Gary S. Votaw

Date of Award


Document Type


Degree Name

Master of Science (MS)


Geography & Geographic Information Science


A climatology of severe thunderstorm (damaging wind and/or hail) and tornadoes in the United States has established the location of the areas of highest frequency of occurrence. This climatology was attained through analysis of a basic data source, that of observed events, which carries many associated biases. Among these biases is the requirement that someone be on hand to witness the event no matter what time of the day or night, the assumption that the observer had sufficient visibility to see the event clearly, and whether there was something available on location to damage. In this study I use an alternate database consisting of the number of county severe thunderstorm warnings and tornado warnings issued by the National Weather Service, primarily for the 1995-2004 time window, between the Rocky Mountains and Appalachian Mountains. Because this alternative climatology is based upon the much improved technology available using Doppler radar, it is believed to have fewer and more quantifiable biases for the spatial analysis of severe weather distribution. There are two suspected areas of bias in this alternative data source: 1) population density; and 2) distance a county is from the nearest radar transmitter. The numbers could also vary spatially according to which Weather Service Office (WFO) issued the warning.
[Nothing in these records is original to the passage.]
(* ===== verification/Exchange.v ===== *)
(** * The token endpoint of a realm ([crates/pic-x-realm/src/exchange.rs])

    The handlers: the initial exchange of an access token for a PIC Token, and the advancement
    of a candidate. State is explicit: readings of the clock and of the random source, the
    token ring, and the audit sink. The protocol crate is a parameter, [PicCrate]: decoding of
    its artifacts, issuing and settlement; what it is handed is the code's own. *)
From S2P Require Import Prelude Rust Errors Keys AuditEvents Json KeyCache Por Conformance RealmKeys ExchangeMap.
Local Open Scope Z_scope.
Local Open Scope rust_scope.

Definition GRANT_TOKEN_EXCHANGE : string := "urn:ietf:params:oauth:grant-type:token-exchange".
Definition OAUTH_ACCESS_TOKEN_TYPE : string := "urn:ietf:params:oauth:token-type:access_token".
Definition TOKEN_TYPE_N_A : string := "N_A".

(** ** The protocol crate, as this code reads and calls it *)

Record PicPcaPayload (AM : Type) := mkPca {
  position : Z; context_of_authority : AM; challenge : list byte;
  lineage_id : option string; expires_at : option Z }.
Arguments mkPca {AM}.
Arguments position {AM}.
Arguments context_of_authority {AM}.
Arguments challenge {AM}.
Arguments lineage_id {AM}.
Arguments expires_at {AM}.

Record SettlementContext := mkContext {
  ctx_iss : string; ctx_sub : option string; ctx_aud : option string;
  ctx_iat : option Z; ctx_exp : option Z; ctx_jti : option string }.

Record Issued (AM : Type) := mkIssued { issued_token : string; checkpoint : PicPcaPayload AM }.
Arguments mkIssued {AM}.
Arguments issued_token {AM}.
Arguments checkpoint {AM}.

(** A decoded candidate token, and its signed envelopes. *)
Record CandidateToken := mkCandidate {
  candidate_alg : string; root_bytes : result (list byte) string;
  candidate_jti : option string; candidate_exp : option Z }.

Record Envelope (Payload : Type) := mkEnvelope {
  env_algorithm : option SigningAlgorithm; env_kid : option string;
  payload_unverified : result Payload string }.
Arguments mkEnvelope {Payload}.
Arguments env_algorithm {Payload}.
Arguments env_kid {Payload}.
Arguments payload_unverified {Payload}.

Record ContinuityPayload := mkContinuity { candidate_transition : result (list byte) string; root_pca : list byte }.

Record TransitionPayload := mkTransition {
  proof_of_relationship : ProofOfRelationship;
  previous_challenge : list byte; next_challenge : list byte; transition_position : Z }.

(** [SettlementAuthority]: what the realm supplies to settlement. *)
Record SettlementAuthority (X : PorCrates) (K AM : Type) := mkAuthority {
  trusted : K -> list byte -> bool;
  por : ProofOfRelationship -> M (option Accepted) RejectReason (Verifier X);
  revocation : list byte -> bool;
  policy_conformance : option Accepted -> PicPcaPayload AM -> bool;
  policy_request_binding : bool;
  realm_signer : RealmTokenSigner;
  realm_sign : list byte -> M K CoseError (list byte) }.

Record PicCrate (X : PorCrates) (K : Type) := mkPicCrate {
  TOKEN_TYPE_PIC : string;
  PROPOSAL_TYPE_CONTINUITY_INITIAL : string;
  accepted_type : string;
  ExecutionContract : Type;
  AuthorityMap : Type;
  contract_values : AuthorityMap -> Contract;
  from_continuity_proposal : string -> result ExecutionContract string;
  from_logical : option (list (string * AuthorityValue)) -> list Invariant -> ExecutionContract -> result AuthorityMap string;
  decode_token : string -> result CandidateToken string;
  continuity_from_bytes : list byte -> result (Envelope ContinuityPayload) string;
  transition_from_bytes : list byte -> result (Envelope TransitionPayload) string;
  pca_payload_from_bytes : list byte -> result (Envelope (PicPcaPayload AuthorityMap)) string;
  pca_cose_from_bytes : list byte -> option Cose;
  expected_algorithms_for_jwk : Value -> result (string * option SigningAlgorithm) string;
  issue_settled : PicPcaPayload AuthorityMap -> RealmTokenSigner -> (list byte -> M K CoseError (list byte)) ->
    SettlementContext -> M K string (Issued AuthorityMap);
  settle : SettlementAuthority X K AuthorityMap -> string -> SettlementContext ->
    M (K * option Accepted) string (Issued AuthorityMap) }.

(** The texts of foreign errors, which only reach descriptions. *)
Record ErrorTexts := mkTexts {
  utf8_text : list byte -> string; b64_text : string -> string; json_text : list byte -> string;
  reject_text : RejectReason -> string; audit_text : AuditError -> string }.

(** ** The endpoint and the world it acts on *)

Record TokenEndpoint (P : Type) := mkEndpoint {
  realm_name : string; realm_issuer : option string; mount_path : string;
  token_lifetime : Z; expiry_policy : TokenInitialExpiryPolicy; signing_algorithm : string;
  exchange_profiles : list ExchangeProfileConfig; trusted_attesters : list TrustedAttesterConfig;
  attester_keys : AttesterKeyCache; idp_keys : IdpKeyCache; instant : Z;
  pseudonymizer : option P }.
Arguments mkEndpoint {P}.
Arguments realm_name {P}.
Arguments realm_issuer {P}.
Arguments mount_path {P}.
Arguments token_lifetime {P}.
Arguments expiry_policy {P}.
Arguments signing_algorithm {P}.
Arguments exchange_profiles {P}.
Arguments trusted_attesters {P}.
Arguments attester_keys {P}.
Arguments idp_keys {P}.
Arguments instant {P}.
Arguments pseudonymizer {P}.

Record World (K A : Type) := mkWorld { clock_reads : nat; fills : nat; token_keys : option K; audit : A }.
Arguments mkWorld {K A}.
Arguments clock_reads {K A}.
Arguments fills {K A}.
Arguments token_keys {K A}.
Arguments audit {K A}.

Record TokenExchangeResponse := mkResponse {
  access_token : string; issued_token_type : string; response_token_type : string }.

(** ** The source token *)

Record DecodedJwt := mkJwt { jwt_header : Value; jwt_payload : Value; signing_input : string; jwt_signature : list byte }.

Definition header_string (j : DecodedJwt) (name : string) : option string := get_str name (jwt_header j).
Definition claim_string (j : DecodedJwt) (name : string) : option string := claim_at_path (jwt_payload j) name ≫= as_str.
Definition claim_i64 (j : DecodedJwt) (name : string) : option Z := claim_at_path (jwt_payload j) name ≫= as_i64.

Definition audience_contains (j : DecodedJwt) (expected : string) : bool :=
  match claim_at_path (jwt_payload j) "aud" with
  | Some (Str value) => bool_decide (value = expected)
  | Some (Arr values) => existsb (fun v => bool_decide (as_str v = Some expected)) values
  | _ => false
  end.

Record CandidateMetadata := mkMetadata {
  meta_lineage_id : option string; meta_expires_at : Z; proposed_position : Z }.

Definition require_cose_algorithm (label : string) (actual : option SigningAlgorithm) (expected : SigningAlgorithm)
  : result unit ExchangeError :=
  match actual with
  | Some a => if bool_decide (a = expected) then Ok tt
              else Err (invalid_grant (label +:+ " COSE algorithm `" +:+ algorithm_display a
                          +:+ "` does not match executor-profile key algorithm `"
                          +:+ algorithm_display expected +:+ "`"))
  | None => Err (invalid_grant (label +:+ " COSE has no supported signing algorithm"))
  end.

Definition require_matching_cose_kid (continuity_kid transition_kid : option string) : result unit ExchangeError :=
  match continuity_kid, transition_kid with
  | Some c, Some t => if bool_decide (c = t) then Ok tt
                      else Err (invalid_grant ("candidate Continuity COSE kid `" +:+ c
                                  +:+ "` does not match Transition COSE kid `" +:+ t +:+ "`"))
  | None, _ => Err (invalid_grant "candidate Continuity COSE has no `kid`")
  | _, None => Err (invalid_grant "candidate Transition COSE has no `kid`")
  end.

Section Endpoint.
Context (X : PorCrates) {K A P : Type} `{!KeyManager K, !AuditSink A P} (C : PicCrate X K) (T : ErrorTexts)
  (* [serde_json]'s rendering of a value, [Regex], and the order of invariants *)
  (to_json : Value -> string)
  {Regex : Type} (regex_new : string -> result Regex string)
  (regex_captures : Regex -> string -> option Captures)
  (cmp : Invariant -> Invariant -> comparison)
  (* the n-th reading of the clock, and the n-th fill of a number of bytes *)
  (clock : nat -> result Z string) (fill : nat -> nat -> option (list byte)).

Abbreviation W := (World K A).
Abbreviation H := (M W ExchangeError).

Definition unix_now : H Z := fun w =>
  (match clock (clock_reads w) with
   | Ok secs => Ok (Rust.as_i64 secs)
   | Err e => Err (server_error ("system clock is before Unix epoch: " +:+ e))
   end, mkWorld (S (clock_reads w)) (fills w) (token_keys w) (audit w)).

Definition random_fill (n : nat) (e : ExchangeError) : H (list byte) := fun w =>
  (ok_or (fill (fills w) n) e, mkWorld (clock_reads w) (S (fills w)) (token_keys w) (audit w)).

Definition new_lineage_id : H string :=
  let! bytes := random_fill 16 (server_error "could not generate a lineage identifier") in
  mret (b64_encode X bytes).

(** [realm.token_keys()]. *)
Definition get_token_keys : H K := fun w =>
  (ok_or (token_keys w) (temporarily_unavailable "the selected realm has no token-signing key ring"), w).

(** Runs a computation on the ring, which signing may change; the ring is there, because
    [get_token_keys] came first. *)
Definition on_ring {R} (m : M K ExchangeError R) : H R := fun w =>
  match token_keys w with
  | Some k => let '(r, k') := m k in (r, mkWorld (clock_reads w) (fills w) (Some k') (audit w))
  | None => (Err (temporarily_unavailable "the selected realm has no token-signing key ring"), w)
  end.

Definition map_err_m {S E F R} (f : E -> F) (m : M S E R) : M S F R := fun s =>
  let '(r, s') := m s in (map_err f r, s').

(** [TokenEndpoint::record]. *)
Definition record_event (ep : TokenEndpoint P) (e : AuditEvent) : H unit := fun w =>
  let '(r, a) := sink_record e (pseudonymizer ep) (audit w) in
  (map_err (fun err => server_error ("the exchange was not recorded, so no token was issued: " +:+ audit_text T err)) r,
   mkWorld (clock_reads w) (fills w) (token_keys w) a).

Definition record_advancement_rejected (ep : TokenEndpoint P) (lineage : option string) (pos : option Z) : H unit :=
  let e := event_on (realm_name ep)
             (match lineage with
              | Some id => with_continuity_id id (event_new "pic.exchange.rejected" (Continuity id))
              | None => event_new "pic.exchange.rejected" Anonymous
              end) in
  record_event ep (match pos with Some n => at_continuity_position n e | None => e end).

Definition realm_token_signer (k : K) (jose : string) : result RealmTokenSigner ExchangeError :=
  map_err (fun e => match e with
                    | CannotProduce other =>
                      server_error ("the realm is configured to sign with `" +:+ other
                                    +:+ "`, which this build cannot produce")
                    | RingNotReady err =>
                      temporarily_unavailable ("the realm token-signing key ring is not ready: "
                                               +:+ show_key_error err)
                    end) (signer_new k jose).

(** ** The source token *)

Definition decode_json_segment (segment label : string) : result Value ExchangeError :=
  let? bytes := ok_or (b64_decode X segment) (invalid_grant (label +:+ " is not base64url: " +:+ b64_text T segment)) in
  ok_or (from_slice X bytes) (invalid_grant (label +:+ " is not JSON: " +:+ json_text T bytes)).

Definition decode_jwt (token : string) : result DecodedJwt ExchangeError :=
  match split DOT token with
  | [header; payload; signature] =>
    let? h := decode_json_segment header "source access token header" in
    let? p := decode_json_segment payload "source access token payload" in
    let? s := ok_or (b64_decode X signature)
                (invalid_grant ("source access token signature is not base64url: " +:+ b64_text T signature)) in
    Ok (mkJwt h p (header +:+ "." +:+ payload) s)
  | _ => Err (invalid_grant "source access token is not a compact JWS")
  end.

Definition profile_accepts (j : DecodedJwt) (p : ExchangeProfileConfig) : bool :=
  bool_decide (token_type p = EXCHANGE_SOURCE_OAUTH_ACCESS_TOKEN)
  && bool_decide (claim_string j "iss" = Some (profile_issuer p))
  && audience_contains j (audience p).

Definition select_initial_profile (ep : TokenEndpoint P) (j : DecodedJwt) : result ExchangeProfileConfig ExchangeError :=
  ok_or (List.find (profile_accepts j) (exchange_profiles ep))
    (invalid_grant "no exchange profile accepts this token issuer and audience in the selected realm").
Regression analysis and statistical tests were used to quantify bias to produce a spatial distribution that is complimentary to the climatology based upon reported events. The primary goal of the study was to identify and quantify the biases, and then develop a spatial pattern that is representative of the actual severe weather threat. Results indicate that bias is frequent and highly variable according to WFO but could not be accurately quantified. The difference in issuance frequency of warnings between those offices which is based on much subjectivity appears more dominant than the biases. The resultant distribution of severe thunderstorm warnings is similar to one that uses reported events. The distribution of tornado warnings remains skewed by the differences between WFOs and is not likely to be representative of the actual tornado threat.